In the 1/98 issue of Glass Audio, I wrote about a hybrid tube/MOSFET line amp, which, because of its musical sound, became a very popular amplifier ("Low-Voltage Tube/MOSFET Line Amp," which also appears on borbelyaudio.com under Special Articles). DIY amateurs wished to use it in many different applications, such as CD buffer, I/V converter, power amplifier, and headphone amplifier. It worked very well in all line-level applications, but the second stage was not laid out for high-current operation, so driving headphones was not possible. I have therefore redesigned the circuit to allow high-current operation.
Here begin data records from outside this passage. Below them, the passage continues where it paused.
(* ===== verification/AccountErrors.v ===== *)
(** * The errors of the account use cases

    Which exceptions each use case of sessions, registrations and passwords
    raises on a state whose rows the program can read: those its endpoint
    knows, and the failure to draw a new token. *)

From S2P Require Import Prelude Python Exceptions Auth Credentials Accounts Sessions Registrations Passwords AccountInvariant AccountSpecs SessionSpecs PasswordSpecs.
Local Open Scope Z_scope.

Definition is_integrity (e : exn) : Prop := ∃ name, e = IntegrityError name.

Create HintDb account_errors discriminated.
Ltac integrity_error := unfold integrity; raises; by eexists.

(** ** Writing a row raises the violation of a constraint only *)

Lemma integrity_raises b name : raises_only is_integrity (integrity b name).
Proof. integrity_error. Qed.
Lemma references_raises {R} id (t : gmap UUID R) name : raises_only is_integrity (references id t name).
Proof. apply integrity_raises. Qed.
Lemma insert_row_raises {R} (key : R → UUID) pkey ck uq fk r t :
  raises_only is_integrity (ck r) → raises_only is_integrity (uq r t) → raises_only is_integrity (fk r) →
  raises_only is_integrity (insert_row key pkey ck uq fk r t).
Proof. intros ???. unfold insert_row. raises; [done|by eexists|done|done]. Qed.
Lemma update_row_raises {R} (ck : R → res unit) uq fk id guard f t :
  (∀ r, raises_only is_integrity (ck r)) → (∀ r, raises_only is_integrity (uq r t)) →
  (∀ r, raises_only is_integrity (fk r)) → raises_only is_integrity (update_row ck uq fk id guard f t).
Proof. intros ???. unfold update_row. raises; auto. Qed.

Ltac row_error :=
  repeat first [apply raises_bind; [|intros ? ?] | apply raises_Ok | apply integrity_raises | apply references_raises
    | apply insert_row_raises | apply update_row_raises; intros ? | case_match].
The result is the EB-804/421, a single-ended (SE) pure Class-A amplifier, capable of driving headphones between 32 and 600Ω. The amplifiers need ±15 to ±24V regulated supplies at 160/100mA and 6.3V DC at 300mA for the tube heater. I recommend feeding the amps from separate supplies. The PCB for one amp is 90 x 80mm.
The two anodes, which produce out-of-phase signals, are converted to a single-ended signal using a current mirror composed of Q2, D2, and resistors R3/R4. Q3, a P-channel MOSFET in TO-220 package, is used in common-source mode as a Class-A single-ended second stage. I replaced its drain resistor with a second constant-current source, supplying the Class-A current of 100 or 160mA.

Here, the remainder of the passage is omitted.